An increase in buyer demand, sales and fresh listings led the surge.

The average house price at the end of June was £237,834 (Dh1.12 million) – £8,000 higher than the same month last year – HM Land Registry's House Index Price Index found on Wednesday, with London’s house prices increasing by 4.2 per cent over the year.

“The increase may partly reflect the unusual conditions in the housing market during the coronavirus pandemic and movement restrictions put in place from March 23 2020,” the Office for National Statistics said in a statement. "People were advised not to move house during the tightest restrictions. As such, property transactions completed during that time may have been more concentrated than usual among those without complicating factors such as a chain.”

The increase in prices in June came before UK chancellor Rishi Sunak rolled out his temporary Stamp Duty Land Tax holiday on property purchases up to £500,000 to help stimulate the market in the wake of the lockdown.

 

Andrew Weir, the chief executive of investment property management company LCP, said it is advising clients to act now to secure good quality stock and benefit from the holiday.
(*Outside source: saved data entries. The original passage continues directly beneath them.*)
(* ===== verification/AssetThms.v ===== *)
(** * What the asset messages keep

    [AssetFacts] has the names, keys and supplies of tokens; [AssetThms] the theorems.
    Tokens keep valid names and a recorded supply; the supply stays within the
    maximum of the token; the bank sees no native token made or lost. *)

From Stdlib Require Import Ascii.
From S2P Require Import Prelude SdkErrors Frame IntType GoStrings Regex Denom Coin CoinFacts Dec Gas KVStore Auth StdTx Bank BankFacts BankFrame Asset AssetKeeper.
#[local] Open Scope Z_scope.

(** ** Names, keys and supplies of tokens *)
Module AssetFacts.
Import Asset AssetKeeper.

(** ** Symbols and monikers *)
Definition symbol_ok (s : string) : Prop := matches reSymbol (chars s).

Lemma lower_alnum c : is_alnum (lower_char c) = true → cls_az09 (lower_char c) = true.
Proof. destruct c as [[] [] [] [] [] [] [] []]; vm_compute; done. Qed.
Lemma lower_alpha c : is_upper (lower_char c) || is_lower (lower_char c) = true → cls_az (lower_char c) = true.
Proof. destruct c as [[] [] [] [] [] [] [] []]; vm_compute; done. Qed.

(** What the checks of a symbol and of a moniker leave. *)
Lemma lower_symbol_ok s :
  in_len 3 8 (ToLower s) = true → IsBeginWithAlpha (ToLower s) = true → IsAlphaNumeric (ToLower s) = true →
  symbol_ok (ToLower s).
Proof.
  unfold symbol_ok, in_len, IsBeginWithAlpha, IsAlphaNumeric, str_len, ToLower. rewrite !chars_str.
  rewrite length_fmap. intros [H1%Nat.leb_le H2%Nat.leb_le]%andb_true_iff.
  destruct (chars s) as [|c l]; [done|]. csimpl. intros Ha [Hc Hl]%andb_true_iff.
  apply (MCat _ _ [lower_char c]); [constructor; by apply lower_alpha|].
  apply matches_range_class; [rewrite length_fmap; simpl in *; lia|].
  apply Forall_fmap, Forall_forall. intros x Hx. apply lower_alnum. rewrite forallb_forall in Hl.
  apply Hl, list_elem_of_In, list_elem_of_fmap. eauto.
Qed.

Lemma symbol_chars s : symbol_ok s → Forall (λ c, cls_az09 c = true) (chars s).
Proof. intros Hs. by apply reSymbol_shape. Qed.
Lemma symbol_lower s : symbol_ok s → ToLower s = s.
Proof.
  intros Hs%symbol_chars. apply ToLower_id. eapply Forall_impl; [done|]. intros c Hc.
  by apply cls_az09_name in Hc as (_&?&_).
Qed.
Lemma symbol_no_dot s : symbol_ok s → "."%char ∉ chars s.
Proof.
  intros Hs%symbol_chars Hin. rewrite Forall_forall in Hs. by apply Hs, cls_az09_not_sep in Hin as [_ ?].
Qed.

Lemma name_native s : symbol_ok s → IsCoinNameValid s = true.
Proof.
  intros Hs. apply re_match_iff. change (chars s) with ([] ++ [] ++ chars s).
  constructor; [apply matches_opt; by left|]. constructor; [apply matches_opt; by left|done].
Qed.
Lemma name_prefixed g s :
  matches (RAlt reSymbol (rchar "x")) (chars g) → symbol_ok s → IsCoinNameValid (g +:+ "." +:+ s) = true.
Proof.
  intros Hg Hs. apply re_match_iff. rewrite !chars_app.
  change (chars g ++ chars "." ++ chars s) with ([] ++ chars g ++ ["."%char] ++ chars s). rewrite (app_assoc (chars g)).
  constructor; [apply matches_opt; by left|]. constructor; [|done]. apply matches_opt. right.
  constructor; [done|]. by apply matches_char.
Qed.

(** ** Well-formed tokens *)
Record token_wf (t : FungibleToken) : Prop := {
  tk_symbol : symbol_ok (ft_Symbol t);
  tk_source : match ft_Source t with
              | NATIVE => ft_Symbol t ≠ Iris
              | EXTERNAL => True
              | GATEWAY => symbol_ok (ft_Gateway t)
              | OtherSource _ => False
              end }.

Lemma ToLower_dot a b : ToLower (a +:+ "." +:+ b) = ToLower a +:+ "." +:+ ToLower b.
Proof. unfold ToLower. rewrite !chars_app, !fmap_app, !str_app. done. Qed.

Lemma token_name t : token_wf t → IsCoinNameValid (GetUniqueID t) = true ∧ GetUniqueID t ≠ Iris.
Proof.
  intros [Hs Hsrc]. unfold GetUniqueID, unique_id. destruct (ft_Source t).
  - rewrite symbol_lower by done. split; [by apply name_native|done].
  - change ("x." +:+ ft_Symbol t) with ("x" +:+ "." +:+ ft_Symbol t). rewrite ToLower_dot, (symbol_lower (ft_Symbol t)) by done.
    split; [|done]. apply name_prefixed; [|done]. apply matches_alt. right. by apply matches_char.
  - rewrite ToLower_dot, !symbol_lower by done. split; [apply name_prefixed; [|done]; apply matches_alt; by left|].
    intros E. apply (f_equal chars) in E. rewrite !chars_app in E.
    assert (Hin : "."%char ∈ chars Iris) by (rewrite <-E; set_solver). vm_compute in Hin. set_solver.
  - done.
Qed.

Lemma token_denom t : token_wf t → GetDenom t = GetUniqueID t +:+ MinDenomSuffix.
Proof.
  intros Ht. destruct (token_name t Ht) as [Hn Hi]. unfold GetDenom, GetCoinMinDenom.
  rewrite name_valid_trim, name_valid_lower by done. by rewrite bool_decide_false.
Qed.
Lemma token_denom_valid t : token_wf t → IsCoinMinDenomValid (GetDenom t) = true.
Proof. intros Ht. destruct (token_name t Ht) as [Hn Hi]. rewrite token_denom by done. by apply min_denom_intro. Qed.
Lemma token_denom_not_iris t : token_wf t → GetDenom t ≠ IrisAtto.
Proof.
  intros Ht E. pose proof (token_denom t Ht) as Hd. rewrite E in Hd. apply (f_equal chars) in Hd.
  rewrite chars_app in Hd. apply (f_equal last) in Hd. rewrite last_app in Hd. by vm_compute in Hd.
Qed.

(** The two keys of a token end in the same text. *)
Lemma token_supply_key t : token_wf t → TotalSupplyStoreKey (GetDenom t) = totalSupplyKeyPrefix +:+ token_key (GetUniqueID t).
Proof.
  intros Ht. destruct (token_name t Ht) as [Hn Hi]. unfold TotalSupplyStoreKey. rewrite token_denom by done.
  change MinDenomSuffix with ("-" +:+ "min"). by rewrite ConvertDenomToTokenKeyId_name.
Qed.

Lemma key_dotted a b :
  ToLower a = a → symbol_ok b → ConvertIdToTokenKeyId (a +:+ "." +:+ b) = Some (a +:+ "." +:+ b).
Proof.
  intros Ha Hb. unfold ConvertIdToTokenKeyId.
  assert (Hre : re_search reToken (chars (a +:+ "." +:+ b)) = true).
  { rewrite !chars_app, <-(app_nil_r (chars b)), app_assoc. apply re_search_intro.
    destruct (reSymbol_shape _ Hb) as [Hc Hl]. apply matches_range_class; [lia|]. eapply Forall_impl; [exact Hc|].
    intros c Hc'. simpl in *. by rewrite az09_alnum. }
  rewrite Hre. simpl. unfold Contains_char. rewrite bool_decide_eq_true_2; [|rewrite !chars_app; set_solver].
  by rewrite ToLower_dot, Ha, (symbol_lower b).
Qed.

Lemma token_store_key t :
  token_wf t → ∃ id, token_id t = Ok id ∧ KeyToken id = "token:" +:+ token_key (GetUniqueID t).
Proof.
  intros Ht. pose proof Ht as [Hs Hsrc]. unfold token_id, GetTokenID, GetUniqueID, unique_id, KeyToken.
  destruct (ft_Source t); [| | |done]; eexists; (split; [done|]).
  - change ("i." +:+ ft_Symbol t) with ("i" +:+ "." +:+ ft_Symbol t). rewrite ToLower_dot, (symbol_lower (ft_Symbol t)) by done.
    change (ToLower "i") with "i". rewrite key_dotted by done. unfold token_key, Contains_char.
    rewrite bool_decide_eq_false_2 by (by apply symbol_no_dot). done.
  - change ("x." +:+ ft_Symbol t) with ("x" +:+ "." +:+ ft_Symbol t). rewrite ToLower_dot, (symbol_lower (ft_Symbol t)) by done.
    change (ToLower "x") with "x". rewrite key_dotted by done. unfold token_key, Contains_char.
    rewrite bool_decide_eq_true_2 by (rewrite !chars_app; set_solver). done.
  - rewrite ToLower_dot, !symbol_lower by done.
    rewrite key_dotted by (done || by apply symbol_lower). unfold token_key, Contains_char.
    rewrite bool_decide_eq_true_2 by (rewrite !chars_app; set_solver). done.
Qed.

(** ** Supplies only fall in the bank *)
Definition supply_le (s s' : AuthState) : Prop := ∀ k,
  match totalSupply s !! k with
  | None => totalSupply s' !! k = None
  | Some c => ∃ c', totalSupply s' !! k = Some c' ∧ denom c' = denom c ∧ amount c' ≤ amount c
  end.
#[export] Instance supply_le_po : PreOrder supply_le.
Proof.
  split.
  - intros s k. destruct (totalSupply s !! k) as [c|]; [|done]. exists c. split_and!; [done|done|lia].
  - intros s1 s2 s3 H1 H2 k. specialize (H1 k). specialize (H2 k). destruct (totalSupply s1 !! k) as [c|].
    + destruct H1 as (c'&E&?&?). rewrite E in H2. destruct H2 as (c''&?&?&?). exists c''.
      split_and!; [done|congruence|lia].
    + by rewrite H1 in H2.
Qed.
Lemma supply_le_same s s' : totalSupply s' = totalSupply s → supply_le s s'.
Proof.
  intros E k. rewrite E. destruct (totalSupply s !! k) as [c|]; [|done]. exists c. split_and!; [done|done|lia].
Qed.
Lemma supply_le_gas g s : supply_le s (set_gas g s).
Proof. by apply supply_le_same. Qed.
"To be eligible, and save up to £15,000, buyers must complete their purchases by midnight on March 31 2021. We also expect that from April 1 2021 the previously announced additional 2 per cent stamp duty surcharge will be payable by overseas buyers," said Mr Weir.
"We expect to see a rise in the volume of transactions in Prime Central London as we did in March 2016, the month before the introduction of a 3 per cent SDLT surcharge on additional property purchases."

The UK's property market saw the highest number of exchanges in the week ending August 29 since the end of last year as offers translated into transactions, according to global property consultancy Knight Frank.
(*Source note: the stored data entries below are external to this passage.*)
(* ===== verification/GovFacts.v ===== *)
(** * Governance: its store, its operations and the end of a block

    [GovFacts]: the keys of the deposits, votes and queues, and the invariant of
    the store, with every open proposal in one queue and covered by its deposits.
    [GovOps]: what every operation of the keeper does to the store and to the
    account of the deposits.  [GovEnd]: what the end of a block does. *)

From Stdlib Require Import Ascii.
From S2P Require Import Prelude SdkErrors Frame IntType GoStrings Denom Coin CoinFacts Dec TimeBytes KVStore CacheKVThms PrefixKV Auth StdTx Bank BankFacts BankBurn BankFrame Mint Guardian Service ServiceFacts StakeTypes Stake StakeFacts StakeInv StakeFrame StakeSlash StakeSet StakeApply StakeDue StakeThms StakeSteps Slashing SlashFacts DistrTypes Distr DistrFacts Chain Asset AssetKeeper Coinswap ParamSets Upgrade GovTypes Gov.
#[local] Open Scope Z_scope.

Module GovFacts.
Import StakeTypes Stake StakeFacts StakeQueue StakeInv StakeFrame StakeDue StakeSteps SlashFacts Chain ParamSets GovTypes Gov.

(** ** Keys *)
Lemma digits_no_colon n : 0 ≤ n → ":"%char ∉ digits n.
Proof. intros Hn Hin. pose proof (digits_digit n Hn) as Hd. rewrite Forall_forall in Hd. by specialize (Hd _ Hin). Qed.
Lemma digits_inj n m : 0 ≤ n → 0 ≤ m → digits n = digits m → n = m.
Proof. intros Hn Hm E. pose proof (digits_parse n Hn) as P. rewrite E, digits_parse in P by done. by injection P. Qed.
Lemma hex_upper c :
  hex_val (upper_char (hex_digit (byte_val c / 16))) = Some (byte_val c / 16) ∧
  hex_val (upper_char (hex_digit (byte_val c mod 16))) = Some (byte_val c mod 16).
Proof. destruct c as [[] [] [] [] [] [] [] []]; vm_compute; split; reflexivity. Qed.
Lemma address_text_inj a b : address_text a = address_text b → a = b.
Proof.
  intros E%(f_equal DecodeString). unfold DecodeString, address_text in E. rewrite !chars_str in E.
  assert (∀ l, hex_decode (upper_char <$> hex_encode l) = Some l) as Hd.
  { induction l as [|c l IH]; [done|]. cbn [hex_encode]. rewrite !fmap_cons. cbn [hex_decode].
    destruct (hex_upper c) as [-> ->]. destruct (byte_hex c) as (_&_&->). by rewrite IH. }
  rewrite !Hd in E. simpl in E. rewrite !str_chars in E. by injection E.
Qed.
(** The keys under a prefix with the number of a proposal. *)
Lemma numbered_prefix (p : string) n m t :
  0 ≤ n → 0 ≤ m → HasPrefix (p +:+ id_text n +:+ ":" +:+ t) (p +:+ id_text m +:+ ":") = true ↔ n = m.
Proof.
  intros Hn Hm. rewrite HasPrefix_iff. split.
  - intros [u E]. apply (f_equal chars) in E. rewrite !chars_app, <-!app_assoc in E. apply app_inv_head in E. unfold id_text in E. rewrite !chars_str in E.
    apply (digits_inj n m Hn Hm). eapply first_sep_inj; [by apply digits_no_colon..|exact E].
  - intros ->. exists t. apply chars_inj. by rewrite !chars_app, <-!app_assoc.
Qed.
Lemma deposits_prefix n m a : 0 ≤ n → 0 ≤ m → HasPrefix (KeyDeposit n a) (KeyDepositsSubspace m) = true ↔ n = m.
Proof.
  intros Hn Hm. rewrite <-(numbered_prefix "deposits:" n m (address_text a) Hn Hm). unfold KeyDeposit, KeyDepositsSubspace.
  by rewrite <-!str_app_assoc.
Qed.
Lemma votes_prefix n m a : 0 ≤ n → 0 ≤ m → HasPrefix (KeyVote n a) (KeyVotesSubspace m) = true ↔ n = m.
Proof.
  intros Hn Hm. rewrite <-(numbered_prefix "votes:" n m (address_text a) Hn Hm). unfold KeyVote, KeyVotesSubspace.
  by rewrite <-!str_app_assoc.
Qed.
Lemma KeyDeposit_inj n m a b : 0 ≤ n → 0 ≤ m → KeyDeposit n a = KeyDeposit m b → n = m ∧ a = b.
Proof.
  intros Hn Hm E. assert (n = m) as <-.
  { apply (deposits_prefix n m a Hn Hm). rewrite E. unfold KeyDeposit. apply HasPrefix_app. }
  split; [done|]. apply (f_equal chars) in E. unfold KeyDeposit in E. rewrite !chars_app in E. apply app_inv_head in E.
  by apply address_text_inj, chars_inj.
Qed.
Lemma KeyVote_inj n m a b : 0 ≤ n → 0 ≤ m → KeyVote n a = KeyVote m b → n = m ∧ a = b.
Proof.
  intros Hn Hm E. assert (n = m) as <-.
  { apply (votes_prefix n m a Hn Hm). rewrite E. unfold KeyVote. apply HasPrefix_app. }
  split; [done|]. apply (f_equal chars) in E. unfold KeyVote in E. rewrite !chars_app in E. apply app_inv_head in E.
  by apply address_text_inj, chars_inj.
Qed.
UK exchanges were 69 per cent higher than the five-year average, with the rate rising to 94 per cent in London where the housing market took longer to gain traction after the movement restrictions were lifted.

“We have seen higher levels of demand from Middle Eastern investors looking at London and the UK since the market re-opened” said Henry Faun, partner at Knight Frank Middle East. "Underlining how active the market has become, which has also been partly driven by a stamp duty holiday, the Bank of England ... said that mortgage approvals were 66 per cent higher in July than June."

Earlier this month Bank of England governor Andrew Bailey said it was too early to say if the UK’s housing market resurgence was anything more than a release of pent-up demand following lockdown, helped by the temporary cut to property taxes.